:: Supplied material ::
★ ★ ★ ★ ★ ★ ★
(* ===== verification/CacheWhole.v ===== *)
(** * Large files: the sparse layout, leases, installation, hydration
    (internal/cache/sparse.go, whole.go, blockcache.go)

    The blocks of a large file go straight to their offsets in one sparse file;
    a bitmap of blocks says which are real, and the full file is renamed to its
    hydrated name.  Installing a complete file is one step.  Hydration and
    PutWhole run for long without a lock, so each is three: begin (room reserved,
    the file held), the copy into a temporary, and publication, which refuses if
    the content changed between.  The deferred calls of the code are [end_job]. *)
From S2P Require Import Prelude CacheBits CacheState CacheRoom.
Open Scope Z_scope.

Section Sparse.
Context {E : CacheEnv} {Cfg : Options}.

(** writePartBitmap. *)
Definition writePartBitmap (fh : string) (size : Z) (bits : partial) : CM (res cerr unit) :=
  let path := partBitmapPath fh in
  try+ _u := os_write_text (tmpOf path) (encodePartBitmap size bits) in
  let+ r := os_rename_text (tmpOf path) path in
  match r with
  | Err e => do+ os_remove (tmpOf path); cret (Err e)
  | Ok _ => cret (Ok tt)
  end.

(** [c.parts[p.fh] == p]. *)
Definition part_live (fh : string) (ptr : Z) (s : cache) : option wholePart :=
  match parts s !! fh with
  | Some p => if bool_decide (wp_ptr p = ptr) then Some p else None
  | None => None
  end.

(** partFile: the descriptor of a sparse file, opened if a restart left it
    closed; gone once the file was evicted or published. *)
Definition partFile (fh : string) (ptr : Z) : CM (res cerr Z) :=
  let+ p := cget (part_live fh ptr) in
  match p with
  | None => cret (Err ErrNotExist)
  | Some p =>
      match wp_f p with
      | Some i => cret (Ok i)
      | None =>
          try+ i := os_open (partPath fh) in
          do+ cmod (upd_part fh (fun p => p <| wp_f := Some i |>)); cret (Ok i)
      end
  end.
★ ★ ★ ★ ★ ★ ★
:: Brief ::
Repeat exactly, and only, the lines from the line with "cret (Ok tt)" through the end of the listing above, both ends included.

:: Answer below ::
  | Ok _ => cret (Ok tt)
  end.

(** [c.parts[p.fh] == p]. *)
Definition part_live (fh : string) (ptr : Z) (s : cache) : option wholePart :=
  match parts s !! fh with
  | Some p => if bool_decide (wp_ptr p = ptr) then Some p else None
  | None => None
  end.

(** partFile: the descriptor of a sparse file, opened if a restart left it
    closed; gone once the file was evicted or published. *)
Definition partFile (fh : string) (ptr : Z) : CM (res cerr Z) :=
  let+ p := cget (part_live fh ptr) in
  match p with
  | None => cret (Err ErrNotExist)
  | Some p =>
      match wp_f p with
      | Some i => cret (Ok i)
      | None =>
          try+ i := os_open (partPath fh) in
          do+ cmod (upd_part fh (fun p => p <| wp_f := Some i |>)); cret (Ok i)
      end
  end.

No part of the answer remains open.